**Task brief:**
Check each line of the records below and collect those that include the word "calls".

*** Opening Recorded data ***

(** C7. The builders emit ['C'] exactly when [call_or_put] is the letter
    c or the word call, each letter in lower or upper case ([c], [C],
    [call], [CALL], [Call], ...), which is when the lowercased argument is
    ['c'] or ['call']; they emit ['P'] for every other string ([p], [put],
    [PUT], but also [cal], [calls] and the empty string). The argument has
    no other effect: whether a builder raises, and every other character
    of its result, do not depend on it. *)
Theorem option_letter_spec (cp : str) :
  (option_letter cp = lit "C" <-> spells_call cp)
  /\ (option_letter cp = lit "P" <-> ~ spells_call cp)
  /\ (spells_call cp <-> lower cp = lit "c" \/ lower cp = lit "call")
  /\ (option_letter (lit "c") = lit "C" /\ option_letter (lit "C") = lit "C"
      /\ option_letter (lit "call") = lit "C" /\ option_letter (lit "CALL") = lit "C"
      /\ option_letter (lit "Call") = lit "C")
  /\ (option_letter (lit "p") = lit "P" /\ option_letter (lit "put") = lit "P"
      /\ option_letter (lit "PUT") = lit "P" /\ option_letter (lit "cal") = lit "P"
      /\ option_letter (lit "calls") = lit "P" /\ option_letter [] = lit "P")
  /\ (forall u e k p,
        (exists err, forall cp', build_option_symbol u e cp' k p = Raise err)
        \/ (exists pre post, forall cp',
              build_option_symbol u e cp' k p = Ok (pre ++ option_letter cp' ++ post)))
  /\ (forall u e k f,
        (exists err, forall cp', build_option_symbol_for_tda u e cp' k f = Raise err)
        \/ (exists pre post, forall cp',
              build_option_symbol_for_tda u e cp' k f
              = Ok (pre ++ option_letter cp' ++ post))).
Proof.
  pose proof (option_letter_cases cp) as Hc.
  rewrite <- spells_call_lower in Hc.
  split; [|split; [|split; [apply spells_call_lower|split; [|split; [|split]]]]].
  - unfold option_letter. destruct (str_in (lower cp) [lit "c"; lit "call"]).
    + split; [intros _; now apply Hc | reflexivity].
    + split; [discriminate | intros H; apply Hc in H; discriminate].
  - unfold option_letter. destruct (str_in (lower cp) [lit "c"; lit "call"]).
    + split; [discriminate | intros H; exfalso; apply H; now apply Hc].
    + split; [intros _ H; apply Hc in H; discriminate | reflexivity].
  - repeat split; vm_compute; reflexivity.
  - repeat split; vm_compute; reflexivity.
  - intros u e k p. unfold build_option_symbol.
    destruct (polygon_expiry e) as [ex|err]; [|left; now exists err].
    destruct (strike_fields k) as [[a b]|err]; [|left; now exists err].
    right. destruct p.
    + exists (lit "O:" ++ upper u ++ ex), (a ++ b). intros cp'. simpl bind.
      now rewrite <- !app_assoc.
    + exists (upper u ++ ex), (a ++ b). intros cp'. simpl bind.
      now rewrite <- !app_assoc.
  - intros u e k f. unfold build_option_symbol_for_tda.
    destruct (float_of_number k) as [x|err]; cbn [bind]; [|left; now exists err].
    destruct (int_of_float x) as [n|err]; cbn [bind]; [|left; now exists err].
    right.
    set (ex := match e with ExpiryDate d => strftime_mdy d | ExpiryStr s => s end).
    set (st := str_of_number (if float_eq_int x n then PyInt n else k)).
    destruct f.
    + exists (u ++ "_"%char :: ex), st. intros cp'.
      now rewrite <- app_assoc, <- app_comm_cons.
    + exists ("."%char :: u ++ ex), st. intros cp'.
      now rewrite <- app_comm_cons, <- !app_assoc.
Qed.

Lemma two_digits (s : str) (n : Z) :
  all_digits s -> length s = 2%nat -> digits_value s = n ->
  s = [digit_char (n / 10); digit_char (n mod 10)].
Proof.
  intros Hs Hl <-. destruct s as [|a [|b [|c r]]]; try discriminate.
  inversion Hs as [|? ? Ha Hs']; subst. inversion Hs' as [|? ? Hb _]; subst.
  apply is_digit_val in Ha as [Ha1 Ha2]. apply is_digit_val in Hb as [Hb1 Hb2].
  assert (Hv : digits_value [a; b] = 10 * digit_val a + digit_val b)
    by (unfold digits_value; cbn [fold_left]; lia).
  rewrite Hv.
  replace ((10 * digit_val a + digit_val b) / 10) with (digit_val a)
    by (apply Z.div_unique with (r := digit_val b); lia).
  replace ((10 * digit_val a + digit_val b) mod 10) with (digit_val b)
    by (apply Z.mod_unique with (q := digit_val a); lia).
  now rewrite Ha2, Hb2.
Qed.

Lemma pad2_explicit (n : Z) :
  0 <= n < 100 -> pad2 n = [digit_char (n / 10); digit_char (n mod 10)].
Proof.
  intros H. destruct (pad2_spec H) as (H1 & H2 & H3). now apply two_digits.
Qed.

Lemma valid_date_bounds (d : date) :
  valid_date d = true ->
  1 <= year d <= 9999 /\ 1 <= month d <= 12 /\ 1 <= day d <= 31.
Proof.
  unfold valid_date, days_in_month. intros H.
  repeat (apply andb_true_iff in H as [H ?]).
  repeat match goal with
         | [ E : (_ <=? _) = true |- _ ] => apply Z.leb_le in E
         end.
  repeat split; try lia.
  destruct (month d =? 2); [destruct (is_leap (year d)); lia|].
  destruct ((month d =? 4) || (month d =? 6) || (month d =? 9) || (month d =? 11)); lia.
Qed.

Lemma strike_fields_no_expiry_error (k : number) :
  strike_fields k <> Raise ValueError_expiry_length.
Proof.
  unfold strike_fields.
  destruct (contains "." (str_of_number k)).
  - destruct (split "." (str_of_number k)) as [|a [|b l]]; simpl; discriminate.
  - destruct k as [n|[neg m e|neg|]]; simpl; discriminate.
Qed.

(** C8. In [build_option_symbol] a date is always accepted and written
    as the six digits [YYMMDD]; a string of six characters is accepted as
    it is, whatever it contains; a string of any other length raises the
    expiry [ValueError]. That is the only check: the builder raises this
    error for no other expiry, and an accepted expiry is copied into the
    symbol unchanged. *)
Theorem expiry_validation (u cp : str) (k : number) (p : bool) :
  (forall d, polygon_expiry (ExpiryDate d) = Ok (strftime_ymd d))
  /\ (forall d, valid_date d = true ->
        strftime_ymd d
        = map digit_char [year d mod 100 / 10; year d mod 10;
                          month d / 10; month d mod 10; day d / 10; day d mod 10])
  /\ (forall s, length s = 6%nat -> polygon_expiry (ExpiryStr s) = Ok s)
  /\ (forall s, length s <> 6%nat ->
        polygon_expiry (ExpiryStr s) = Raise ValueError_expiry_length)
  /\ (forall e, build_option_symbol u e cp k p = Raise ValueError_expiry_length
                <-> exists s, e = ExpiryStr s /\ length s <> 6%nat)
  /\ (forall e ex, polygon_expiry e = Ok ex ->
        build_option_symbol u e cp k p
        = (sd <- strike_fields k ;;
           Ok ((if p then lit "O:" else []) ++ upper u ++ ex
               ++ option_letter cp ++ fst sd ++ snd sd))).
Proof.
  assert (Hstr : forall s, polygon_expiry (ExpiryStr s)
                 = if (length s =? 6)%nat then Ok s else Raise ValueError_expiry_length).
  { intros s. unfold polygon_expiry. now destruct (length s =? 6)%nat. }
  split; [reflexivity|]. split; [|split; [|split; [|split]]].
  - intros d Hd. apply valid_date_bounds in Hd as (Hy & Hm & Hdd).
    unfold strftime_ymd.
    pose proof (Z.mod_pos_bound (year d) 100 ltac:(lia)) as Hyy.
    rewrite !pad2_explicit by lia. simpl.
    replace (year d mod 100 mod 10) with (year d mod 10)
      by (Z.to_euclidean_division_equations; lia).
    reflexivity.
  - intros s Hs. rewrite Hstr, Hs. reflexivity.
  - intros s Hs. rewrite Hstr. destruct (length s =? 6)%nat eqn:E; [|reflexivity].
    apply Nat.eqb_eq in E. contradiction.
  - intros e. unfold build_option_symbol. split.
    + destruct e as [d|s].
      * simpl. pose proof (strike_fields_no_expiry_error k) as Hk.
        destruct (strike_fields k) as [[a b]|err]; simpl.
        -- destruct p; discriminate.
        -- congruence.
      * rewrite Hstr. destruct (length s =? 6)%nat eqn:E.
        -- simpl. pose proof (strike_fields_no_expiry_error k) as Hk.
           destruct (strike_fields k) as [[a b]|err]; simpl.
           ++ destruct p; discriminate.
           ++ congruence.
        -- intros _. exists s. split; [reflexivity|]. now apply Nat.eqb_neq.
    + intros (s & -> & Hs). rewrite Hstr.
      apply Nat.eqb_neq in Hs. now rewrite Hs.
  - intros e ex He. unfold build_option_symbol. rewrite He. simpl.
    destruct (strike_fields k) as [[a b]|err]; simpl; [|reflexivity].
    now destruct p.
Qed.

Lemma expiry_validation_witness :
  strftime_ymd (mkdate 2021 10 15) = lit "211015"
  /\ polygon_expiry (ExpiryStr (lit "abcdef")) = Ok (lit "abcdef")
  /\ polygon_expiry (ExpiryStr (lit "2021-10-15")) = Raise ValueError_expiry_length.
Proof.
  destruct (expiry_validation (lit "TSLA") (lit "put") (PyInt 125) false)
    as (_ & H2 & H3 & H4 & _).
  split; [|split].
  - rewrite (H2 (mkdate 2021 10 15)); reflexivity.
  - apply H3. reflexivity.
  - apply H4. simpl. lia.
Defined.

(** C5. The two documented symbols: TSLA, 15 October 2021, put, 125.0,
    with the marker; and FB with the expiry given as ['210903'], a call at
    700. *)
Theorem build_option_symbol_examples :
  build_option_symbol (lit "TSLA") (ExpiryDate (mkdate 2021 10 15)) (lit "put")
    (PyFloat (float_literal "125.0")) true
  = Ok (lit "O:TSLA211015P00125000")
  /\ build_option_symbol (lit "FB") (ExpiryStr (lit "210903")) (lit "c") (PyInt 700) false
     = Ok (lit "FB210903C00700000").
Proof. split; vm_compute; reflexivity. Qed.

(* ===================================================================== *)
(** * [parse_option_symbol] on short strings *)
(* ===================================================================== *)

Lemma int_of_str_nil : int_of_str [] = Raise ValueError_int_literal.
Proof. reflexivity. Qed.

Lemma index_ok (i : nat) (s : str) (c : ascii) : index i s = Ok c -> (i < length s)%nat.
Proof.
  unfold index. destruct (nth_error s i) eqn:E; [|discriminate].
  intros _. apply nth_error_Some. congruence.
Qed.

Lemma int_of_str_raises (s : str) (e : exception) :
  int_of_str s = Raise e -> e = ValueError_int_literal.
Proof.
  unfold int_of_str. destruct (split_sign (strip s)) as [neg b].
  destruct (digitpart b); [discriminate|]. intros H. now injection H as <-.
Qed.

Lemma index_raises (i : nat) (s : str) (e : exception) :
  index i s = Raise e -> e = IndexError_string.
Proof.
  unfold index. destruct (nth_error s i); [discriminate|].
  intros H. now injection H as <-.
Qed.

(** The parse has failed with [e]: no result, and the error reported. *)
Ltac failed_with e :=
  split; [discriminate | intros _; exists e; split; [reflexivity|]].

(** One [int(...)] of the parse: continue with its value, or fail with
    its [ValueError]. *)
Ltac step_int t y :=
  let E := fresh "E" in
  let e := fresh "e" in
  destruct t as [y|e] eqn:E; cbn [bind];
  [|failed_with e; apply int_of_str_raises in E; subst e; now left].

Lemma init_polygon_short (today : date) (s : str) :
  let body := if startswith (lit "O:") s then slice_from 2 s else s in
  (length body < 15)%nat ->
  init_polygon today s
  = (y <- int_of_str (century today ++ slice_to 2 (slice 0 6 body)) ;;
     m <- int_of_str (slice 2 4 (slice 0 6 body)) ;;
     d <- int_of_str (slice 4 6 (slice 0 6 body)) ;;
     expiry <- date_new y m d ;;
     c <- index 6 body ;;
     n <- int_of_str (slice_from 7 body) ;;
     strike_price <- true_divide n 1000 ;;
     Ok (mkOptionSymbol [] expiry (upper [c]) (PyFloat strike_price) body)).
Proof.
  intros body Hlen. unfold init_polygon. fold body. cbv zeta.
  unfold drop_last. replace (length body - 15)%nat with 0%nat by lia.
  reflexivity.
Qed.

(** C2, counterexample: a string of 10 characters that
    [parse_option_symbol] accepts. *)
Lemma short_symbol_is_parsed :
  length (lit "211015P125") = 10%nat
  /\ parse_option_symbol (mkdate 2026 11 4) (lit "211015P125")
     = Ok (mkOptionSymbol [] (mkdate 2021 10 15) (lit "P")
             (PyFloat (Finite false 4503599627370496 (-55))) (lit "211015P125")).
Proof. split; vm_compute; reflexivity. Qed.

(** C2, amended. [parse_option_symbol] does not check the length. For a
    string shorter than 15 characters once the marker is removed, the
    underlying is empty and the whole string is read as the suffix: when
    the parse succeeds the string has at least 8 characters, and a string
    of at most 7 characters always fails, with the [ValueError] or
    [IndexError] of a conversion or of the indexing. *)
Theorem parse_short_symbol (today : date) (s : str) :
  let body := if startswith (lit "O:") s then slice_from 2 s else s in
  (length body < 15)%nat ->
  (forall o, parse_option_symbol today s = Ok o ->
     underlying_symbol o = [] /\ option_symbol o = body /\ (8 <= length body)%nat)
  /\ ((length body <= 7)%nat ->
      exists e, parse_option_symbol today s = Raise e
                /\ (class_of e = ValueError \/ class_of e = IndexError)).
Proof.
  intros body Hlen.
  unfold parse_option_symbol, OptionSymbol_init.
  rewrite (init_polygon_short today s Hlen). fold body.
  step_int (int_of_str (century today ++ slice_to 2 (slice 0 6 body))) y.
  step_int (int_of_str (slice 2 4 (slice 0 6 body))) m.
  step_int (int_of_str (slice 4 6 (slice 0 6 body))) d.
  unfold date_new. destruct (valid_date (mkdate y m d)); cbn [bind];
    [|failed_with ValueError_date; now left].
  destruct (index 6 body) as [c|e5] eqn:E5; cbn [bind].
  2:{ failed_with e5. apply index_raises in E5. subst. now right. }
  apply index_ok in E5.
  destruct (int_of_str (slice_from 7 body)) as [n|e6] eqn:E6; cbn [bind].
  2:{ failed_with e6. apply int_of_str_raises in E6. subst. now left. }
  assert (Hlen8 : (8 <= length body)%nat).
  { destruct (Nat.le_gt_cases 8 (length body)) as [|Hlt]; [assumption|].
    unfold slice_from in E6. rewrite skipn_all2 in E6 by lia. discriminate. }
  split; [|intros; lia].
  destruct (true_divide n 1000) as [x|e7]; cbn [bind]; [|discriminate].
  intros o Ho. injection Ho as <-. simpl. auto.
Qed.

*** Closing Recorded data ***

**Exercise response:**
    [PUT], but also [cal], [calls] and the empty string). The argument has
      /\ option_letter (lit "calls") = lit "P" /\ option_letter [] = lit "P")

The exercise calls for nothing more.